Why Childhood Complex Trauma Is So Hard to See (And Even Harder to Talk About)

Ever had one of those conversations when someone offers an idea that utterly misses the mark?

Someone commented, “You should write about how kids were impacted by the COVID lockdowns,” after reading one of my pieces the other day.

And I completely understand their concern. People want to discuss topics they believe are pertinent. But their recommendation also made it very clear: most people have no idea how deep childhood complex trauma (CCT) really runs.

The lockdowns were difficult for many children, no doubt. When we discuss CCT, though, we’re not referring to a singular, though prolonged, event. We’re discussing a slow, continuous process that reshapes a child’s entire reality—how they manage emotions, interact with others, and view themselves. Everything. And since it occurs gradually in ways that may seem “normal” at the time, most individuals are unable to even start to understand it.
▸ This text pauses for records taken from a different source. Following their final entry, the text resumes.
(* ===== verification/CountLines.v ===== *)
(** The count-line write service: [services/count_line_write_service.py] with
    its parts [services/count_lines/governance.py], [validation.py],
    [session_aggregator.py] and [write_core.py], and the repository
    [repositories/count_lines.py].  The helper functions that open each of these
    files are the same text in every one of them.

    A payload is the dict the callers build: its operation, document, filter and
    update.  The handlers change its document and update in place, and return
    it as they leave it.  A filter is a query whose top-level keys are the
    conjuncts of [QAnd]; an update has the operators of [Store.update]
    ($addToSet and $pull, which no caller uses, and upserts are left out).

    Reads without the database session (those of the validation) are not told
    apart from the reads inside the transaction.  The snapshot service of the
    repository has no [assert_session_snapshot_integrity], so the integrity
    check returns at once. *)

From Stdlib Require Import Ascii.
From S2P Require Import Prelude PyFloat Py Json Store ListStore Guard Inventory Uow Lifecycle Quantity Variance.

Local Open Scope Z_scope.
Local Open Scope stock_scope.

(** ** Helpers *)

Definition _normalize_reason (value : val) : option string :=
  match value with
  | VStr s => let normalized := strip s in if String.eqb normalized "" then None else Some normalized
  | _ => None
  end.

(** An [OverflowError] is not caught. *)
Definition _as_float (value : val) (dflt : float) : outcome float :=
  if blank value then Ok dflt
  else match to_float value with
       | Ok x => Ok x
       | Raise (OverflowError m) => Raise (OverflowError m)
       | Raise _ => Ok dflt
       end.

Definition _is_superseded_status (value : val) : bool :=
  match value with VStr s => String.eqb (lower (strip s)) "superseded" | _ => false end.

Definition _is_superseded_count_line (line : doc) : bool :=
  _is_superseded_status (get "status" line) || truthy (get "superseded_by_version_id" line)
  || truthy (get "superseded_at" line).

Fixpoint first_price (fields : list string) (item : doc) : outcome float :=
  match fields with
  | [] => Ok f0
  | field :: rest =>
      obind (_as_float (get field item) f0) (fun value =>
      if negb (feq value f0) || negb (blank (get field item)) then Ok value else first_price rest item)
  end.

Definition _resolve_unit_price (item : doc) : outcome float :=
  first_price ["last_cost"; "sale_price"; "sales_price"; "mrp"] item.

Definition text_of (k : string) (d : doc) : string := to_str (por (get k d) (VStr "")).

(** [int(d.get(k, n) or n)] *)
Definition int_or (k : string) (n : Z) (d : doc) : outcome Z := to_int (por (dget k (VInt n) d) (VInt n)).

(** [json.dumps(payload, sort_keys=True, separators=(",", ":"))] of the
    identifying fields. *)
Definition semantic_payload (document : doc) : outcome string :=
  obind (_as_float (get "counted_qty" document) f0) (fun counted_qty =>
  obind (int_or "version" 1 document) (fun version =>
  let member k v := json_string k +:+ ":" +:+ v in
  let either_text k k' := json_string (to_str (por (get k document) (por (get k' document) (VStr "")))) in
  Ok ("{" +:+ join "," [
        member "barcode" (json_string (text_of "barcode" document));
        member "counted_qty" (json_float_text counted_qty);
        member "floor_no" (either_text "floor_no" "floor_id");
        member "item_id" (either_text "item_code" "item_id");
        member "location_id" (json_string (text_of "location_id" document));
        member "rack_no" (either_text "rack_no" "rack_id");
        member "session_id" (json_string (text_of "session_id" document));
        member "version" (str_of_Z version)] +:+ "}"))).

(** [v["$each"]] of a pushed modifier, the list itself, or the one value. *)
Definition _normalize_update_array_values (value : val) : list val :=
  match value with
  | VDict d => match get "$each" d with VList l => l | _ => [value] end
  | VList l => l
  | _ => [value]
  end.

(** [current + delta], or [delta] where there is no number. *)
Definition py_add (a b : num) : val :=
  match a, b with
  | NInt x, NInt y => VInt (x + y)
  | NInt x, NFloat y => VFloat (fadd (of_Z x) y)
  | NFloat x, NInt y => VFloat (fadd x (of_Z y))
  | NFloat x, NFloat y => VFloat (fadd x y)
  end.

Definition merge_inc (merged : doc) (kv : string * val) : doc :=
  match as_num (snd kv) with
  | None => merged
  | Some delta =>
      match as_num (get (fst kv) merged) with
      | Some current => aset (fst kv) (py_add current delta) merged
      | None => aset (fst kv) (snd kv) merged
      end
  end.

Definition merge_push (merged : doc) (kv : string * val) : doc :=
  let existing := match get (fst kv) merged with
                  | VList l => l
                  | VNone => []
                  | v => [v]
                  end in
  aset (fst kv) (VList (existing ++ _normalize_update_array_values (snd kv))) merged.

Definition _apply_update_document_to_merged (merged : doc) (u : update) : doc :=
  let merged := aupd merged (u_set u) in
  let merged := fold_left merge_inc (u_inc u) merged in
  let merged := fold_left (fun d k => adel k d) (u_unset u) merged in
  fold_left merge_push (u_push u) merged.

Record CountLineGovernanceDecision := Decision_ {
  g_approval_status : string;
  g_approved_at : option Z;
  g_approved_by : option string;
  g_requires_supervisor_approval : bool;
  g_status : string;
  g_variance : float;
  g_variance_data : doc;
  g_violated_thresholds : list doc;
}.

Record CountLineGovernanceModeProfile := ModeProfile { require_active_session : bool; require_full_context : bool }.

Definition DEFAULT_GOVERNANCE_MODE : string := "active_session".
Definition GOVERNANCE_MODE_PROFILES : list (string * CountLineGovernanceModeProfile) := [
  ("active_session", ModeProfile true true);
  ("mutable_session", ModeProfile false true);
  ("finalization", ModeProfile false false);
  ("repair", ModeProfile false false)].
Definition DEFAULT_VALIDATION_MODE : string := "enforce".
Definition VALIDATION_MODES : list string := ["enforce"; "repair_skip"].

Definition has_key (k : string) (d : doc) : bool := match aget k d with Some _ => true | None => false end.

Definition _resolve_governance_mode_profile (context : doc) : outcome CountLineGovernanceModeProfile :=
  if has_key "require_active_session" context || has_key "require_full_context" context
  then Raise (GovernanceViolation "CRITICAL: free-form governance flags have been removed. Use governance_mode.")
  else
    let mode_name := lower (strip (to_str (por (get "governance_mode" context) (VStr DEFAULT_GOVERNANCE_MODE)))) in
    match aget mode_name GOVERNANCE_MODE_PROFILES with
    | Some profile => Ok profile
    | None => Raise (GovernanceViolation ("CRITICAL: Unsupported governance_mode '" +:+ mode_name +:+ "'"))
    end.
So, let’s talk about why childhood complex trauma is so damn hard for people to see.

1. People Think of Trauma as a Singular Event

When most people imagine “childhood trauma,” and they’ll clearly identify an abusive father, a violent occurrence, or a vehicle accident. Something spectacular. Something apparent.

Indeed, these events are quite horrific. But what is childhood complex trauma? It’s different. It’s not only about what happened, but what continued happening——or even never happened at all.

  • It’s growing up with a parent who’s emotionally absent though physically present.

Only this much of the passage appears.